Amants de la musique classique, du blues ou du pop.
Mais aujourd'hui, nous sommes venus chercher une chose spéciale.
Celle-là peut être intéressante parce que tu as plein de musique...
Tout ça nous intéresse... Tu sais?
Les années 1800, la Renaissance catalane du XIXe siècle, le Noucentisme, le Modernisme...
Ces musiques catalanes que nous devons refaire découvrir.
Regarde ce qu'il y a!
Il y a beaucoup de dossiers mystérieux
que je n'ai pas ouverts depuis des années.
DANSES POPULAIRES CATALANES
Combien d'histoires oubliées contiennent ces dossiers?
De quoi parlent tant de mélodies qui reposent en silence?
Marina vient souvent remuer les papiers.
Elle sait que ces musiques sont plus que le témoignage d'une époque.
C'est comme un retable magique, un catalogue de sentiments.
On trouve ici toutes les partitions
qui ont survécu aux changements de la mode, des tendances,
et qui laisse la trace des piliers de l'être humain:
la vie, la mort, l'amour...
Elles ont survécu au passage du temps.
Elles sont là et quiconque peut les reconstruire, les lire,
les faire revivre.
Tout ce qu'on veut.
Marina Rossell, en plus d'être une personne qui séduit
par sa douce folie, est une femme très intelligente.

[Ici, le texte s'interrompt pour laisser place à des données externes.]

Lemma registered m v t live k :
  tty m v t -> heap_inv m live -> heap_room m k -> 48 < k ->
  exists m1 p, proto_cr_register_routine kmalloc head thread1 thread2 m = Some m1 /\ cr_layout p /\ ring2 m1 p /\ heap_inv m1 ((p, RQ_SIZE) :: live) /\ tty m1 v t.
Proof.
  intros Ht Hi Hroom Hk.
  pose proof (head_fields_frame m) as Hsh.
  assert (same_on heap_area m (head_fields m)) as Hh.
  { eapply same_on_weaken; [|exact Hsh]. intros a Ha.
    destruct (decide (off head RQ_SIZE a)) as [|Hn]; [done|]. exfalso. apply (Hfree a); [|done].
    unfold in_block, off in *. simpl. lia. }
  assert (heap_inv (head_fields m) live) as Hi'.
  { eapply heap_frame; [exact Hi|]. eapply same_on_weaken; [|exact Hh]. by intros a [Ha _]. }
  destruct (heap_room_alloc (head_fields m) live k RQ_SIZE Hi') as (ma & p & E & _);
    [by eapply heap_room_frame; [exact Hi|exact Hroom|eapply same_on_weaken; [|exact Hh]; intros a [Ha _]]
    |done|unfold RQ_SIZE; lia|].
  destruct (heap_alloc _ live RQ_SIZE ma p Hi') as (Hia & H0 & H1 & _ & Hpa & _ & Hsa); [done|done|].
  pose proof (head_apart p Hpa) as Hd. exists (link_fields ma p), p.
  split_and!; [by apply cr_register_eq| | | |].
  - split; [done|done|done|]. split; [done|]. intros a Ha Ha'. by apply (Hapart a), Hpa.
  - by eapply head_entry.
  - eapply heap_frame; [exact Hia|]. intros a [Ha Ha']. apply link_fields_frame.
    + destruct (decide (off head RQ_SIZE a)) as [|Hn]; [done|]. exfalso. apply (Hfree a); [|done].
      unfold in_block, off in *. simpl. lia.
    + rewrite in_live_cons in Ha'. unfold in_block, off in *. simpl in *. lia.
  - apply (tty_frame m); [exact Ht|]. intros a Ha.
    assert (forall q, (forall b, in_block (q, RQ_SIZE) b -> ~ tty_area b) -> off q RQ_SIZE a) as Hoff.
    { intros q Hq. destruct (decide (off q RQ_SIZE a)) as [|Hn]; [done|]. exfalso. apply (Hq a); [|done].
      unfold in_block, off in *. simpl. lia. }
    rewrite link_fields_frame by (apply Hoff; [exact Hqhead || intros b Hb Hb'; by apply (Hapart b), Hpa]).
    rewrite Hsa by by apply Hapart. by apply Hsh, Hoff.
Qed.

Elle comprend bien les chansons.
Elle sait de quoi elles parlent.
Elle tente de savoir de quoi parlent les chansons de sa terre.
Ce que je trouve interessant,
c'est qu'elle les récupère comme si elle les lavait au savon.
Il reste une chose propre, transparente, translucide
qui se voit favorisée par la voix de Marina, claire comme l'eau.
Elle les a récupérées
et leur a donné une dimension plus personnelle et humaine.
La personne qui les a écrites y avait sûrement pensé.
C'est comme si on découvrait soudain
qu'il y a un monde plein d'intensité, de beauté,
de force suggestive.
C'est très important d'avoir conscience des vérités.
De pourquoi ces chansons ont un envoûtement énigmatique.
Marina possède une sensibilité très spéciale pour ces choses.
Elle a une petite antenne qui se déploie automatiquement.
Comme une fleur.
Jours, idées et amour qui brûlent comme le feu.
Jours, idées et amour qui passent comme un jeu.
Jours bleus, de terre chaude
même si la pluie est fraîche et appelle ton coeur.
Jours bleus, de terre chaude
même si la pluie est fraîche et appelle ton coeur.
L'âme de la terre,
l'âme de la terre
et vivre est delicieux.
Les vieilles partitions sont comme une carte au trésor à découvrir.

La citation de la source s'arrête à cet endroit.